Поскольку в публичной сфере все руководящие фигуры, кроме Медведева, от этой проблемы самоустранились, история с «Охта-центром» превращается в мерило его и только его власти.
Хотя президентское антибашенное послание сформулировано аккуратно и передано через подчиненных, для всех ясно, что это приказ. Точнее, попытка приказа.
Закрытие или перезагрузка газпромовского проекта будет личной победой Медведева, которую ему не придется делить ни с кем. И это стало бы сигналом не столько широкой публике, сколько номенклатуре. И, наоборот, ренессанс башнестроительства уже почти бесповоротно внес бы ясность в вопрос, за кем у нас последнее слово.
Когда ставки так высоки, у нас любят тянуть резину. И такая возможность есть. Теперь действие переносится в скромное федеральное учреждение Главгосэкспертиза.
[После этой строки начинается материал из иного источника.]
(* ===== verification/Heap.v ===== *)
(** * The kernel heap as its clients see it

    [KeHeapAllocPages]/[KeHeapFreePages] of [ke/mm/kva.c] hand out runs of
    mapped 4 KB pages.  The object pool ([Pool.v]) and the general allocator
    ([Alloc.v]) use nothing else of the virtual-memory layer, so they are
    modelled against this interface: [HeapServices] is what they call and
    [HeapLaws] what they rely on.  [Toy] is a bump allocator that satisfies
    the laws; the theorems of the clients are evaluated on it. *)

From S2P Require Import Prelude.

Local Open Scope Z_scope.

(** Memory is read and written in aligned 64-bit words; [None] is a fault. *)
Class HeapServices (M : Type) := {
  KeHeapAllocPages : Z -> M -> HO_STATUS * Z * M;
  KeHeapFreePages : Z -> M -> HO_STATUS * M;
  load_word : Z -> M -> option Z;
  store_word : Z -> Z -> M -> option M;
}.

(** An access through a pointer the program dereferences. *)
Definition load {M} `{HeapServices M} (a : Z) (m : M) : res Z :=
  if negb (HO_IS_ALIGNED a 8) then Oob else
  match load_word a m with Some v => Ok v | None => Oob end.

Definition store {M} `{HeapServices M} (a v : Z) (m : M) : res M :=
  if negb (HO_IS_ALIGNED a 8) then Oob else
  match store_word a v m with Some m' => Ok m' | None => Oob end.

(** [memset(p, 0, n)] on an aligned buffer of whole words. *)
Definition memset0 {M} `{HeapServices M} (p n : Z) (m : M) : res M :=
  for_loop (Z.to_nat (n / 8)) 0 (fun i m => store (u64 (p + i * 8)) 0 m) m.

Definition in_block (b : Z * Z) (a : Z) : Prop := b.1 <= a < b.1 + b.2 * PAGE_4KB.

(** [a] is the address of a word of a live block. *)
Definition live_word (bs : list (Z * Z)) (a : Z) : Prop :=
  a mod 8 = 0 /\ exists b, b ∈ bs /\ in_block b a.

(** The words of [ws] read the same in [m] and [m']. *)
Definition agree {M} `{HeapServices M} (P : Z -> Prop) (m m' : M) : Prop :=
  forall a, P a -> load_word a m' = load_word a m.

(** The arena has [64 MB / 4 KB] pages. *)
Definition ARENA_PAGES : Z := 16384.

Class HeapLaws (M : Type) `{HeapServices M} := {
  live : M -> list (Z * Z);
  heap_ok : M -> Prop;
  live_bounds m b : heap_ok m -> b ∈ live m ->
    0 < b.1 /\ b.1 mod PAGE_4KB = 0 /\ 0 < b.2 /\ b.1 + b.2 * PAGE_4KB < 2 ^ 64;
  live_disjoint m b1 b2 a : heap_ok m -> b1 ∈ live m -> b2 ∈ live m ->
    in_block b1 a -> in_block b2 a -> b1 = b2;
  live_nodup m : heap_ok m -> NoDup (live m);
  live_few m : heap_ok m -> Z.of_nat (length (live m)) <= ARENA_PAGES;
  load_live m a : heap_ok m -> live_word (live m) a -> is_Some (load_word a m);
  store_live m a v : heap_ok m -> live_word (live m) a ->
    exists m', store_word a v m = Some m' /\ heap_ok m' /\ live m' = live m /\
      load_word a m' = Some v /\
      agree (fun b => b <> a /\ live_word (live m) b) m m';
  alloc_law m n s b m' : heap_ok m -> 0 < n ->
    KeHeapAllocPages n m = (s, b, m') ->
    heap_ok m' /\ agree (live_word (live m)) m m' /\
    (if decide (s = EC_SUCCESS) then Permutation (live m') ((b, n) :: live m) else live m' = live m);
  free_law m b n : heap_ok m -> (b, n) ∈ live m ->
    exists m', KeHeapFreePages b m = (EC_SUCCESS, m') /\ heap_ok m' /\
      Permutation (live m) ((b, n) :: live m') /\
      agree (live_word (live m')) m m';
}.

Section client.
Context {M : Type} `{HeapLaws M}.
Implicit Types (m : M) (a b v : Z).

Lemma aligned8 a : HO_IS_ALIGNED a 8 = (a mod 8 =? 0).
Proof. apply (is_aligned_pow2 a 3). lia. Qed.

Lemma load_ok m a : heap_ok m -> live_word (live m) a -> exists v, load a m = Ok v /\ load_word a m = Some v.
Proof.
  intros Hm Ha. destruct (load_live m a Hm Ha) as [v Hv]. exists v. split; [|done].
  unfold load. rewrite aligned8, (proj1 Ha). cbn. by rewrite Hv.
Qed.

Lemma load_some m a v : a mod 8 = 0 -> load_word a m = Some v -> load a m = Ok v.
Proof. intros Ha Hv. unfold load. rewrite aligned8, Ha. cbn. by rewrite Hv. Qed.

Lemma store_ok m a v : heap_ok m -> live_word (live m) a ->
  exists m', store a v m = Ok m' /\ heap_ok m' /\ live m' = live m /\ load_word a m' = Some v /\
    agree (fun b => b <> a /\ live_word (live m) b) m m'.
Proof.
  intros Hm Ha. destruct (store_live m a v Hm Ha) as (m' & E & Hr). exists m'. split; [|done].
  unfold store. rewrite aligned8, (proj1 Ha). cbn. by rewrite E.
Qed.

Lemma agree_refl P m : agree P m m.
Proof. by intros a. Qed.

Lemma agree_trans P Q m1 m2 m3 :
  (forall a, Q a -> P a) -> agree P m1 m2 -> agree Q m2 m3 -> agree Q m1 m3.
Proof. intros HPQ H1 H2 a Ha. rewrite H2 by done. by apply H1, HPQ. Qed.

Lemma agree_weaken P Q m1 m2 : (forall a, Q a -> P a) -> agree P m1 m2 -> agree Q m1 m2.
Proof. intros HPQ H1 a Ha. by apply H1, HPQ. Qed.

(** [memset] zeroes the buffer and nothing else. *)
Lemma memset0_ok m p n : heap_ok m -> 0 <= n -> n mod 8 = 0 -> 0 <= p -> p + n < 2 ^ 64 ->
  (forall a, p <= a < p + n -> a mod 8 = 0 -> live_word (live m) a) -> p mod 8 = 0 ->
  exists m', memset0 p n m = Ok m' /\ heap_ok m' /\ live m' = live m /\
    (forall a, p <= a < p + n -> a mod 8 = 0 -> load_word a m' = Some 0) /\
    agree (fun a => live_word (live m) a /\ ~ (p <= a < p + n)) m m'.
Proof.
  intros Hm Hn Hn8 Hp Hpn Hl Hp8. unfold memset0.
  destruct (for_loop_rule (fun i m' => heap_ok m' /\ live m' = live m /\
      (forall a, p <= a < p + i * 8 -> a mod 8 = 0 -> load_word a m' = Some 0) /\
      agree (fun a => live_word (live m) a /\ ~ (p <= a < p + n)) m m')
    (Z.to_nat (n / 8)) 0 (fun i m => store (u64 (p + i * 8)) 0 m) m) as (m' & E & H1 & H2 & H3 & H4).
  - split_and!; try done. intros. lia.
  - intros j t Hj (Ht & Hlv & Hz & Hag). assert (j < n / 8) by lia.
    assert (p + j * 8 + 8 <= p + n) by (pose proof (Z.div_mod n 8); lia).
    rewrite u64_small by word_lia.
    assert (Hlw : live_word (live t) (p + j * 8)).
    { rewrite Hlv. apply Hl; [lia|]. rewrite Z.mod_add; lia. }
    destruct (store_ok t (p + j * 8) 0 Ht Hlw) as (t' & Et & Hok & Hlt & Hv & Hag').
    exists t'. split; [done|]. split_and!; [done | congruence | | ].
    + intros a Ha Ha8. destruct (decide (a = p + j * 8)) as [->|Hne]; [done|].
      rewrite Hag'; [apply Hz; [|done] | split; [done | rewrite Hlv; apply Hl; [lia | done]]].
      assert (a <> p + j * 8 + 1 /\ a <> p + j * 8 + 2 /\ a <> p + j*8+3 /\ a <> p+j*8+4 /\ a<>p+j*8+5
        /\ a<>p+j*8+6 /\ a<>p+j*8+7) by (Z.to_euclidean_division_equations; lia). lia.
    + intros a [Ha Hout]. rewrite Hag'; [by apply Hag|].
      rewrite Hlv. split; [lia | done].
  - exists m'. split_and!; [done..| |done]. intros a Ha Ha8. apply H3; [|done].
    pose proof (Z.div_mod n 8). rewrite Z2Nat.id by (apply Z.div_pos; lia). lia.
Qed.
End client.

(** ** A bump allocator that satisfies the laws *)

Module Toy.

Record HEAP : Type := { quota : Z; next : Z; blocks : list (Z * Z); cells : gmap Z Z }.

Definition in_blockb (a : Z) (b : Z * Z) : bool := (b.1 <=? a) && (a <? b.1 + b.2 * PAGE_4KB).

Definition alloc (n : Z) (h : HEAP) : HO_STATUS * Z * HEAP :=
  if (n <=? 0) || (quota h <? next h + n) then (EC_OUT_OF_RESOURCE, 0, h)
  else (EC_SUCCESS, (1 + next h) * PAGE_4KB,
        {| quota := quota h; next := next h + n;
           blocks := ((1 + next h) * PAGE_4KB, n) :: blocks h; cells := cells h |}).

Fixpoint remove_block (a : Z) (bs : list (Z * Z)) : option (list (Z * Z)) :=
  match bs with
  | [] => None
  | b :: bs => if b.1 =? a then Some bs else option_map (cons b) (remove_block a bs)
  end.

Definition free (a : Z) (h : HEAP) : HO_STATUS * HEAP :=
  match remove_block a (blocks h) with
  | None => (EC_INVALID_STATE, h)
  | Some bs => (EC_SUCCESS, {| quota := quota h; next := next h; blocks := bs; cells := cells h |})
  end.

Definition load_cell (a : Z) (h : HEAP) : option Z :=
  if existsb (in_blockb a) (blocks h) then Some (default 0 (cells h !! a)) else None.

Definition store_cell (a v : Z) (h : HEAP) : option HEAP :=
  if existsb (in_blockb a) (blocks h)
  then Some {| quota := quota h; next := next h; blocks := blocks h; cells := <[a := v]> (cells h) |}
  else None.

#[global] Instance services : HeapServices HEAP :=
  {| KeHeapAllocPages := alloc; KeHeapFreePages := free; load_word := load_cell; store_word := store_cell |}.

Definition empty (q : Z) : HEAP := {| quota := q; next := 0; blocks := []; cells := ∅ |}.

Record toy_ok (h : HEAP) : Prop := {
  toy_range : 0 <= next h /\ next h <= quota h <= ARENA_PAGES;
  toy_blocks : Forall (fun b => 4096 <= b.1 /\ b.1 mod PAGE_4KB = 0 /\ 0 < b.2 /\
                 b.1 + b.2 * PAGE_4KB <= (1 + next h) * PAGE_4KB) (blocks h);
  toy_disjoint : forall b1 b2 a, b1 ∈ blocks h -> b2 ∈ blocks h ->
    in_block b1 a -> in_block b2 a -> b1 = b2;
  toy_nodup : NoDup (blocks h);
  toy_few : Z.of_nat (length (blocks h)) <= next h;
}.

Lemma in_blockb_spec a b : in_blockb a b = true <-> in_block b a.
Proof. unfold in_blockb, in_block. rewrite andb_true_iff, Z.leb_le, Z.ltb_lt. done. Qed.

Lemma existsb_in a bs : (exists b, b ∈ bs /\ in_block b a) -> existsb (in_blockb a) bs = true.
Proof.
  intros (b & Hb & Ha). apply existsb_exists. exists b. split; [by apply list_elem_of_In|].
  by apply in_blockb_spec.
Qed.

Lemma remove_block_ok a n bs :
  NoDup bs -> (forall b1 b2, b1 ∈ bs -> b2 ∈ bs -> b1.1 = b2.1 -> b1 = b2) -> (a, n) ∈ bs ->
  exists bs', remove_block a bs = Some bs' /\ Permutation bs ((a, n) :: bs') /\
    (forall b, b ∈ bs' -> b ∈ bs).
Proof.
  induction bs as [|b bs IH]; intros Hnd Hd Hin; [by apply not_elem_of_nil in Hin|].
  simpl. destruct (Z.eqb_spec b.1 a) as [E|E].
  - assert (b = (a, n)) as -> by (apply Hd; [by left | done | done]).
    exists bs. split_and!; [done | done|]. intros. by right.
  - apply elem_of_cons in Hin as [<-|Hin]; [done|]. apply NoDup_cons in Hnd as [_ Hnd].
    destruct IH as (bs' & -> & Hp & Hs); [done | intros b1 b2 H1 H2; apply Hd; by right | done |].
    exists (b :: bs'). split_and!; [done | rewrite Hp; apply Permutation_swap |].
    intros c [->|Hc]%elem_of_cons; [by left | right; by apply Hs].
Qed.

#[global] Program Instance laws : HeapLaws HEAP := {| live := blocks; heap_ok := toy_ok |}.
Next Obligation.
  intros m b [Hr Hb _ _ _] Hin. rewrite Forall_forall in Hb. specialize (Hb b Hin).
  unfold PAGE_4KB, ARENA_PAGES in *. lia.
Qed.
Next Obligation. intros m b1 b2 a Hm. apply (toy_disjoint m Hm). Qed.
Next Obligation. intros m Hm. apply (toy_nodup m Hm). Qed.
Next Obligation. intros m Hm. pose proof (toy_few m Hm). destruct (toy_range m Hm). lia. Qed.
Next Obligation.
  intros m a Hm [_ Ha]. simpl. unfold load_cell. rewrite existsb_in by done. by eexists.
Qed.
Next Obligation.
  intros m a v [H1 H2 H3 H4 H5] [_ Ha]. simpl. unfold store_cell. rewrite existsb_in by done.
  eexists. split; [done|]. split; [by constructor|]. split; [done|].
  unfold agree, load_word. simpl. unfold load_cell. simpl.
  rewrite existsb_in by done. rewrite lookup_insert_eq. split; [done|].
  intros b [Hb _]. by rewrite lookup_insert_ne.
Qed.
Next Obligation.
  intros m n s b m' [Hr Hb Hd Hn Hf] Hpos E. simpl in E. unfold alloc in E.
  destruct ((n <=? 0) || (quota m <? next m + n)) eqn:G.
  { injection E as <- <- <-. split_and!; [by constructor | done |]. by rewrite decide_False. }
  apply orb_false_iff in G as [_ G%Z.ltb_ge]. injection E as <- <- <-.
  assert (Hfresh : forall c a, c ∈ blocks m -> in_block c a -> in_block ((1 + next m) * PAGE_4KB, n) a -> False).
  { intros c a Hc Ha Ha'. rewrite Forall_forall in Hb. specialize (Hb c Hc).
    unfold in_block in *. simpl in *. lia. }
  split_and!.
  - constructor; simpl.
    + lia.
    + constructor; [|eapply Forall_impl; [exact Hb|]; simpl; unfold PAGE_4KB; lia].
      simpl. rewrite Z.mod_mul by (unfold PAGE_4KB; lia). unfold PAGE_4KB. lia.
    + intros b1 b2 a [->|H1]%elem_of_cons [->|H2]%elem_of_cons G1 G2; [done | | |by eapply Hd];
        exfalso; eapply Hfresh; eauto.
    + constructor; [|done]. intros Hin.
      apply (Hfresh _ ((1 + next m) * PAGE_4KB) Hin); unfold in_block, PAGE_4KB; simpl; lia.
    + lia.
  - intros a (_ & c & Hc & Ha). simpl. unfold load_cell. simpl.
    rewrite (existsb_in a (blocks m)), orb_true_r by eauto. done.
  - by rewrite decide_True.
Qed.
Next Obligation.
  intros m b n [Hr Hb Hd Hn Hf] Hin. simpl. unfold free.
  destruct (remove_block_ok b n (blocks m)) as (bs & -> & Hp & Hs); [done | | done |].
  { intros b1 b2 H1 H2 E. apply (Hd b1 b2 b1.1); [done..| |]; rewrite Forall_forall in Hb;
      [pose proof (Hb b1 H1)|pose proof (Hb b2 H2)]; unfold in_block, PAGE_4KB in *; lia. }
  eexists. split; [done|]. split_and!; [|done|].
  - constructor; simpl; [done | | | |].
    + rewrite Forall_forall in *. intros c Hc. apply Hb, Hs, Hc.
    + intros b1 b2 a H1 H2. apply Hd; by apply Hs.
    + rewrite Hp in Hn. by apply NoDup_cons in Hn as [_ Hn].
    + rewrite Hp in Hf. simpl in Hf. lia.
  - intros a (_ & c & Hc & Ha). simpl. unfold load_cell. simpl.
    rewrite (existsb_in a bs), (existsb_in a (blocks m)); eauto.
Qed.

Lemma empty_ok q : 0 <= q <= ARENA_PAGES -> heap_ok (empty q).
Proof. intros Hq. constructor; simpl; [lia | constructor | intros ??? H%not_elem_of_nil; done | constructor | done]. Qed.

End Toy.
(** C9: However the critical sections of threads allocating, growing, using,
    freeing and destroying one pool interleave after its initialisation, every
    step returns (no assertion fails, no access leaves mapped memory, no list
    walk runs away), no two slots handed out coincide or overlap, and the
    usage counters stay exact. *)
Theorem pool_safe_under_interleaving pool os cap m pool' m' w :
  heap_ok m -> is_u64 os -> is_u32 cap ->
  KePoolInit pool os cap m = Ok (EC_SUCCESS, pool', m') ->
  rtc pool_step (fresh_world pool' m') w ->
  pool_ready w /\ pool_accounted w.
Proof.
  intros Hm Hos Hcap E Hs. destruct (pool_init_run pool os cap m Hm Hos Hcap) as (st & p1 & m1 & E1 & R).
  rewrite E in E1. injection E1 as <- <- <-. rewrite decide_True in R by done.
  destruct R as (F & pages & Ha & _).
  assert (Hi : pool_inv w).
  { eapply pool_steps_inv; [exact Hs|]. left. exists F, pages. done. }
  split; [by apply inv_ready | by apply inv_accounted].
Qed.

(** Initialisation either attaches enough pages for the requested
    capacity, each a heap block of its own, with slots at least as large as
    the object, or leaves the heap exactly as it was and the pool unusable. *)
Theorem pool_init_all_or_nothing pool os cap m :
  heap_ok m -> is_u64 os -> is_u32 cap ->
  exists st pool' m', KePoolInit pool os cap m = Ok (st, pool', m') /\
    (if decide (st = EC_SUCCESS)
     then exists F pages, alive pool' m' F [] pages [] /\ pages <> [] /\
          Permutation (live m') (map (fun p => (p, 1)) pages ++ live m) /\ agree (live_word (live m)) m m' /\
          (os <= 2 ^ 64 - 8 -> os <= SlotSize pool') /\
          (cap + 511 < 2 ^ 32 -> cap <= TotalSlots pool')
     else Magic pool' = 0 /\ Permutation (live m) (live m') /\ agree (live_word (live m)) m m').
Proof.
  intros Hm Hos Hcap. destruct (pool_init_run pool os cap m Hm Hos Hcap) as (st & p1 & m1 & E & R).
  exists st, p1, m1. split; [done|]. destruct (decide (st = EC_SUCCESS)); [done|]. by destruct R as (? & _ & ?).
Qed.

(** An allocation returns a zeroed slot that overlaps no slot handed out
    before, keeping the contents of those; it returns NULL only when no slot
    was free and the heap refused a page, and then only the failure counter
    has changed. *)
Theorem pool_alloc_fresh_zeroed pool m F U pages prep : alive pool m F U pages prep ->
  exists node pool' m', KePoolAlloc pool m = Ok (node, pool', m') /\
    if node =? 0
    then F = [] /\ pool' = count_failed_grow pool /\ live m' = live m /\ alive pool' m' [] U pages prep
    else (exists F' pages', alive pool' m' F' (node :: U) pages' prep) /\
         (forall x a, x ∈ U -> x <= a < x + SlotSize pool -> ~ (node <= a < node + SlotSize pool)) /\
         (forall a, node <= a < node + SlotSize pool -> a mod 8 = 0 -> load_word a m' = Some 0) /\
         agree (user_word (SlotSize pool) U) m m'.
Proof.
  intros Ha. destruct (alloc_run pool m F U pages prep Ha) as (node & p' & m' & E & R).
  exists node, p', m'. split; [done|]. destruct R as [(Hn & Hs & (F' & pages' & Ha') & Hz & Hag)|(-> & HF & -> & Hl & Ha' & _)].
  - rewrite (proj2 (Z.eqb_neq node 0)) by done. split; [eauto|]. split; [|done].
    intros x a Hx Hxa Hna. rewrite <- Hs in *.
    assert (Hi : pool_inv {| sPool := p'; sMem := m'; sPrep := prep; sHeld := node :: U; sSize := SlotSize p' |}).
    { left. exists F', pages'. done. }
    destruct (inv_accounted _ Hi) as (Hn' & _ & Hap & _). cbn in *.
    assert (x = node) as -> by (apply (Hap x node a); [by right | by left | done | done]).
    by apply NoDup_cons in Hn' as [Hn' _].
  - rewrite Z.eqb_refl. done.
Qed.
Именно туда «Охта-центр» готовится сейчас подать бумаги, чтобы получить или окончательное разрешение строить, или отказ, или, что вполне вероятно, совет что-нибудь там пересочинить.
Скромные учреждения надо любить. Там у нас все и решается. Вот на днях скромный Хамовнический райсуд продлил заключение под стражу Ходорковского и Лебедева, несмотря на все крики о том, что новейшие президентские поправки в УПК это запрещают. А он продлил, и оказалось, что право имеет. Теперь осталось посмотреть, на что имеет право Главгосэкспертиза.